The response must be a precise copy of the records that follow.

(Collected data)
--- START ---
(** Hanging the subtree [t] below the new node [x]. *)
Lemma hang_ok st x nd kx cx pex s0 d k c pe l r b :
  let t := T d k c pe l r in
  let st' := relink (BitSlot x b) (Some d) st in
  heap st !! x = Some nd -> node_ok bs nd kx cx pex -> (cx < n)%nat -> rep bs (heap st) s0 (Some d) t ->
  k !! cx = Some b -> NoDup (addrs t) -> x ∉ addrs t ->
  choose_and_connect_node x d st = Some (tt, st') /\
  heap st' !! x = Some (set_bit b (Some d) nd) /\ rep bs (heap st') (BitSlot x b) (Some d) t.
Proof.
  intros t st' Hx Hok Hc Ht Hb Hnd Hxt. pose proof Ht as (_ & ndd & Hd & Hokd & _). assert (x <> d) by set_solver.
  ands.
  - unfold choose_and_connect_node, mbind, M_bind. rewrite (get_node_ok _ _ _ Hx), (get_node_ok _ _ _ Hd).
    rewrite (choose_lookup bs Hbs nd kx cx pex) by (done || by eapply node_addr).
    assert (kbits bs (bits ndd) = k) as -> by apply Hokd. rewrite Hb. cbn [lift].
    apply (replace_by_ok (BitSlot x b) (Some d)); [by exists nd|]. intros ? [= <-]. by exists ndd.
  - unfold st', relink. cbn. rewrite !heap_upd. rewrite decide_True, decide_False by done. by rewrite Hx.
  - apply (rep_reparent _ _ _ (BitSlot x b)) in Ht; [|done]. eapply rep_frame; [|exact Ht].
    intros y Hy. unfold st', relink. cbn. rewrite heap_upd, decide_False by set_solver. done.
Qed.

(** Linking a node where its path ends. *)
Lemma connect_below_ok st ctx q0 s0 d k c pe l r : repc bs (heap st) (root st v) v ctx q0 ->
  rep bs (heap st) s0 (Some d) (T d k c pe l r) -> (c <= n)%nat -> length k = n ->
  hole ctx `prefix_of` firstn c k ->
  connect_below v (parent_of ctx) d st = replace_by (slot_of v ctx) (Some d) st.
Proof.
  intros Hc (_ & ndd & Hd & Hokd & _) Hcn Hk Hh. destruct ctx as [|f ctx]; [done|].
  cbn [parent_of connect_below hole repc slot_of] in *. destruct Hc as (nd & Hf & Hok & _).
  unfold choose_and_connect_node, mbind, M_bind. rewrite (get_node_ok _ _ _ Hf), (get_node_ok _ _ _ Hd).
  assert (length (firstn (fr_c f) (fr_k f)) = fr_c f /\ (fr_c f < n)%nat) as [Hlen Hlt].
  { assert (length (fr_k f) = n) as Hkf.
    { destruct Hok as (_ & _ & _ & _ & _ & H16 & Hb & <-). apply kbits_len; [done|]. split; [|done]. rewrite H16.
      destruct Hbs as [-> | ->]; lia. }
    apply prefix_length in Hh. rewrite length_app, !length_take in Hh. cbn [length] in Hh. rewrite length_take. lia. }
  rewrite (choose_lookup bs Hbs nd (fr_k f) (fr_c f) (fr_pe f)) by (done || by eapply node_addr).
  assert (kbits bs (bits ndd) = k) as -> by apply Hokd.
  apply prefix_snoc in Hh as [_ Hh]. rewrite Hlen in Hh. rewrite lookup_take_Some in Hh. destruct Hh as [-> _]. done.
Qed.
--- END ---
YOUR RESPONSE ->
(** Hanging the subtree [t] below the new node [x]. *)
Lemma hang_ok st x nd kx cx pex s0 d k c pe l r b :
  let t := T d k c pe l r in
  let st' := relink (BitSlot x b) (Some d) st in
  heap st !! x = Some nd -> node_ok bs nd kx cx pex -> (cx < n)%nat -> rep bs (heap st) s0 (Some d) t ->
  k !! cx = Some b -> NoDup (addrs t) -> x ∉ addrs t ->
  choose_and_connect_node x d st = Some (tt, st') /\
  heap st' !! x = Some (set_bit b (Some d) nd) /\ rep bs (heap st') (BitSlot x b) (Some d) t.
Proof.
  intros t st' Hx Hok Hc Ht Hb Hnd Hxt. pose proof Ht as (_ & ndd & Hd & Hokd & _). assert (x <> d) by set_solver.
  ands.
  - unfold choose_and_connect_node, mbind, M_bind. rewrite (get_node_ok _ _ _ Hx), (get_node_ok _ _ _ Hd).
    rewrite (choose_lookup bs Hbs nd kx cx pex) by (done || by eapply node_addr).
    assert (kbits bs (bits ndd) = k) as -> by apply Hokd. rewrite Hb. cbn [lift].
    apply (replace_by_ok (BitSlot x b) (Some d)); [by exists nd|]. intros ? [= <-]. by exists ndd.
  - unfold st', relink. cbn. rewrite !heap_upd. rewrite decide_True, decide_False by done. by rewrite Hx.
  - apply (rep_reparent _ _ _ (BitSlot x b)) in Ht; [|done]. eapply rep_frame; [|exact Ht].
    intros y Hy. unfold st', relink. cbn. rewrite heap_upd, decide_False by set_solver. done.
Qed.

(** Linking a node where its path ends. *)
Lemma connect_below_ok st ctx q0 s0 d k c pe l r : repc bs (heap st) (root st v) v ctx q0 ->
  rep bs (heap st) s0 (Some d) (T d k c pe l r) -> (c <= n)%nat -> length k = n ->
  hole ctx `prefix_of` firstn c k ->
  connect_below v (parent_of ctx) d st = replace_by (slot_of v ctx) (Some d) st.
Proof.
  intros Hc (_ & ndd & Hd & Hokd & _) Hcn Hk Hh. destruct ctx as [|f ctx]; [done|].
  cbn [parent_of connect_below hole repc slot_of] in *. destruct Hc as (nd & Hf & Hok & _).
  unfold choose_and_connect_node, mbind, M_bind. rewrite (get_node_ok _ _ _ Hf), (get_node_ok _ _ _ Hd).
  assert (length (firstn (fr_c f) (fr_k f)) = fr_c f /\ (fr_c f < n)%nat) as [Hlen Hlt].
  { assert (length (fr_k f) = n) as Hkf.
    { destruct Hok as (_ & _ & _ & _ & _ & H16 & Hb & <-). apply kbits_len; [done|]. split; [|done]. rewrite H16.
      destruct Hbs as [-> | ->]; lia. }
    apply prefix_length in Hh. rewrite length_app, !length_take in Hh. cbn [length] in Hh. rewrite length_take. lia. }
  rewrite (choose_lookup bs Hbs nd (fr_k f) (fr_c f) (fr_pe f)) by (done || by eapply node_addr).
  assert (kbits bs (bits ndd) = k) as -> by apply Hokd.
  apply prefix_snoc in Hh as [_ Hh]. rewrite Hlen in Hh. rewrite lookup_take_Some in Hh. destruct Hh as [-> _]. done.
Qed.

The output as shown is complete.